Palm oil is attractive because it is relatively abundant, cheap at about $550 per ton, and requires few or no modifications to existing power stations.
Unlike carbon-rich fossil fuels, palm oil is considered carbon-neutral, meaning the carbon emitted from burning it is the same as what is absorbed during growth.
But the result of intensified farming has been to unleash far more greenhouse gases than will be saved at power stations.
The report issued late last year by Wetlands International, Delft Hydraulics and the Alterra Research Center of Wageningen University in Holland studied the carbon released from peat swamps in Indonesia and Malaysia that had been drained and burned to plant palm oil trees. About 85 percent of the world's palm oil comes from the two countries, and about one-quarter of Indonesia's plantations are on drained peat bogs, the report said.

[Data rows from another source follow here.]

(* ===== verification/Workspaces.v ===== *)
(** Any sequence of gestures on a pane workspace: it stays valid, no task is lost or doubled, and
    what is opened and closed again leaves no trace. *)
From S2P Require Import Prelude Order OperationQueue Float32 Layout LayoutTree Allocation Minimise.

Section Gestures.
Context {K : Type} `{Countable K} (cmp : K -> K -> comparison).
Implicit Types w : Workspace K.
Implicit Types n m : WorkspaceNode K.

Definition ws_ids w : list N := map tp_id (ws_panes w).
Definition ws_splits w : list N := match ws_root w with Some n => split_ids n | None => [] end.

Lemma settle_ok {A} w (c : Workspace K) (a : A) : well_formed c -> settle w c a = (c, Ok a).
Proof. intros Hc%validate_iff. unfold settle. by rewrite Hc. Qed.

Lemma next_clock_pos w : next_clock w <> 0.
Proof. unfold next_clock. lia. Qed.

Lemma contains_tasks w k : ws_contains_task w k = bool_decide (k ∈ task_ids w).
Proof.
  unfold ws_contains_task, pane_for_task, task_ids. destruct (ws_root w) as [n|]; [apply contains_task_tasks|].
  symmetry. apply bool_decide_eq_false, not_elem_of_nil.
Qed.

Lemma ws_pane_ids w id : is_some (ws_pane w id) = bool_decide (id ∈ ws_ids w).
Proof.
  unfold ws_pane, ws_ids, ws_panes. destruct (ws_root w) as [n|]; [apply contains_pane_ids|].
  symmetry. apply bool_decide_eq_false, not_elem_of_nil.
Qed.

Lemma ws_pane_some w id : id ∈ ws_ids w -> exists p, ws_pane w id = Some p.
Proof.
  intros Hin. pose proof (ws_pane_ids w id) as E. rewrite bool_decide_eq_true_2 in E by done. by apply is_some_true.
Qed.

(** One pane more. *)
Lemma sound_added n m p split_id :
  tree_sound n -> sound m = true -> collect_panes m ≡ₚ p :: collect_panes n ->
  split_ids m ≡ₚ split_ids n \/ split_ids m ≡ₚ split_id :: split_ids n ->
  (tp_id p ∉ pane_ids n) -> (tp_task_id p ∉ collect_task_ids n) -> (split_id ∉ split_ids n) -> tree_sound m.
Proof.
  unfold tree_sound, pane_ids. rewrite !tasks_panes. intros (_ & H1 & H2 & H3) Hs Hp Hsp Hid Htask Hfresh.
  rewrite Hp. cbn. split_and!; [done|by constructor..|]. destruct Hsp as [-> | ->]; [done|by constructor].
Qed.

The four-year study found that 600 million tons of carbon dioxide seep into the air each year from the drained swamps. Another 1.4 billion tons go up in smoke from fires lit to clear rain forest for plantations -- smoke that often shrouds Singapore and Malaysia in an impenetrable haze for weeks at a time.

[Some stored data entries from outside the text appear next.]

(* ===== verification/_CoqProject ===== *)
-Q . S2P
Prelude.v
Bytes.v
Fs.v
Frame.v
LogRecord.v
Segment.v
Log.v
LogSpec.v
Swap.v
SwapSpec.v
Store.v
StoreSpec.v
StoreProps.v
CompactSpec.v
Rooted.v
Pending.v
CompactProps.v
Stranded.v
Limits.v
Cli.v
CliProps.v
Txn.v
TxnSpec.v
Page.v
PageSpec.v
PageRun.v
PageStore.v
LogClient.v
PageStoreSpec.v
HeapPageStore.v
HeapPageStoreSpec.v
Buffer.v
BufferSpec.v
KeyOrder.v
BTree.v
BTreeNode.v
PoolNodes.v
BTreeSpec.v
BTreeReads.v
BTreeInsert.v
BTreeDelete.v
BTreeProps.v
BTreeOpen.v
TreeCapacity.v
TreeTheorems.v
Confined.v
IndexedStore.v
IndexedSpec.v
IndexedFrame.v
IndexedProps.v
IndexedOpen.v
IndexedNew.v
IndexedSession.v
IndexedTheorems.v
StoresAgree.v
IndexedSafety.v
Oversized.v
Confinement.v
DecimalKeys.v
TestKit.v
KeyLists.v
TestRules.v
TestsLog.v
TestsStore.v
TestsTxn.v
TestsPages.v
TestsTree.v
StoreSession.v
TreeSession.v
TreeClients.v
TestsIndexed.v
TestsCrash.v
PropertyKit.v
PropertyStore.v
PropertyTxn.v
PropertyIndexed.v
PropertyTree.v
PropertyPages.v
Conformance.v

Together, those 2 billion tons of CO2 account for 8 percent of the world's fossil fuel emissions, the report said.
Friends of the Earth, another environmental group, called the report "astonishing," and said it shows that harvesting palm oil for fuel is counterproductive. "It undermines the whole project," said a climate specialist for the group, Anne van Schaik.
The study was not independently verified by the U.N. Climate Change Secretariat in Bonn, Germany, or by the World Resources Institute in Washington, D.C., the two leading monitoring groups. But experts said the research appeared credible. It is due to be published for peer review later this year.
Deforestation is the No. 2 cause of greenhouse gas emissions after the burning of fossil fuels, said Jeffrey Dukes, a biologist at the University of Massachusetts who was not part of the research. He said clearing peat swamps for plantations is "a double whammy."
It not only releases carbon trapped over many millennia, but destroys the most efficient ecosystem on the planet for sucking carbon from the atmosphere, Dukes said.
Expanding production of palm oil is "a terrible decision. Whether or not it's consciously made, it's society going in reverse," he said.
Major power companies are divided on whether to continue or pursue palm oil generation.
Leon Flexman of RWE npower, Britain's largest electricity supplier, said his company decided against palm oil after a year of study because it could not verify its supplies would be free of the taint of destroyed rain forest or peat bogs, he said.
So far, the reservations about palm oil do not seem to have affected the market. Production rose 6.6 percent last year and will increase another 5.5 percent this year to 37 million tons, according to Fortis Bank. Prices have risen 35 percent in the last year and are still rising, it said.